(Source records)
☆ ☆ ☆ ☆ ☆

(** Completing an active card and restoring a completed one keep the texts
    of the board as a whole: the texts of the two lists together are the
    same after as before, each as often. *)
Theorem complete_restore_keep_texts (self : card) (io : write_outcome) (s : app) :
  wf s ->
  (self ∈ tasks s ->
     let s' := complete self true io s in
     texts s' (tasks s' ++ completed s') ≡ₚ texts s (tasks s ++ completed s)) /\
  (self ∈ completed s ->
     let s' := restore self true io s in
     texts s' (tasks s' ++ completed s') ≡ₚ texts s (tasks s ++ completed s)).
Proof.
  intros Hwf. pose proof Hwf as [_ Hlt].
  apply Forall_app in Hlt as [Hlt_t Hlt_c].
  split; intros Hself; cbv zeta.
  - destruct (complete_fields self true io s) as (Ht & Hc & Hh).
    rewrite decide_True in Ht by done. rewrite Ht, Hc.
    rewrite !texts_app.
    rewrite (texts_grow s _ _ (py_remove self (tasks s)) Hh).
    2:{ rewrite Forall_forall in Hlt_t.
        rewrite Forall_forall. intros c Hin%elem_of_py_remove. by apply Hlt_t. }
    rewrite (texts_grow s _ _ (completed s) Hh) by done.
    simpl. rewrite (text_of_new _ (heap s) (text_of s self)) by done.
    rewrite (texts_py_remove s self (tasks s)) by done.
    rewrite app_assoc. simpl. symmetry. apply Permutation_cons_append.
  - destruct (restore_fields self true io s) as (Ht & Hc & Hh).
    rewrite decide_True in Hc by done. rewrite Ht, Hc.
    rewrite !texts_app.
    rewrite (texts_grow s _ _ (tasks s) Hh) by done.
    rewrite (texts_grow s _ _ (py_remove self (completed s)) Hh).
    2:{ rewrite Forall_forall in Hlt_c.
        rewrite Forall_forall. intros c Hin%elem_of_py_remove. by apply Hlt_c. }
    simpl. rewrite (text_of_new _ (heap s) (text_of s self)) by done.
    rewrite (texts_py_remove s self (completed s)) by done.
    by rewrite <- app_assoc.
Qed.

☆ ☆ ☆ ☆ ☆

> ASSIGNMENT
Look back at the data above. Transcribe exactly the lines starting at the line that contains "rewrite (texts_py_remove s self (tasks" and ending at the line that contains "by apply Hlt_c.".

> EXPECTED ANSWER
    rewrite (texts_py_remove s self (tasks s)) by done.
    rewrite app_assoc. simpl. symmetry. apply Permutation_cons_append.
  - destruct (restore_fields self true io s) as (Ht & Hc & Hh).
    rewrite decide_True in Hc by done. rewrite Ht, Hc.
    rewrite !texts_app.
    rewrite (texts_grow s _ _ (tasks s) Hh) by done.
    rewrite (texts_grow s _ _ (py_remove self (completed s)) Hh).
    2:{ rewrite Forall_forall in Hlt_c.
        rewrite Forall_forall. intros c Hin%elem_of_py_remove. by apply Hlt_c. }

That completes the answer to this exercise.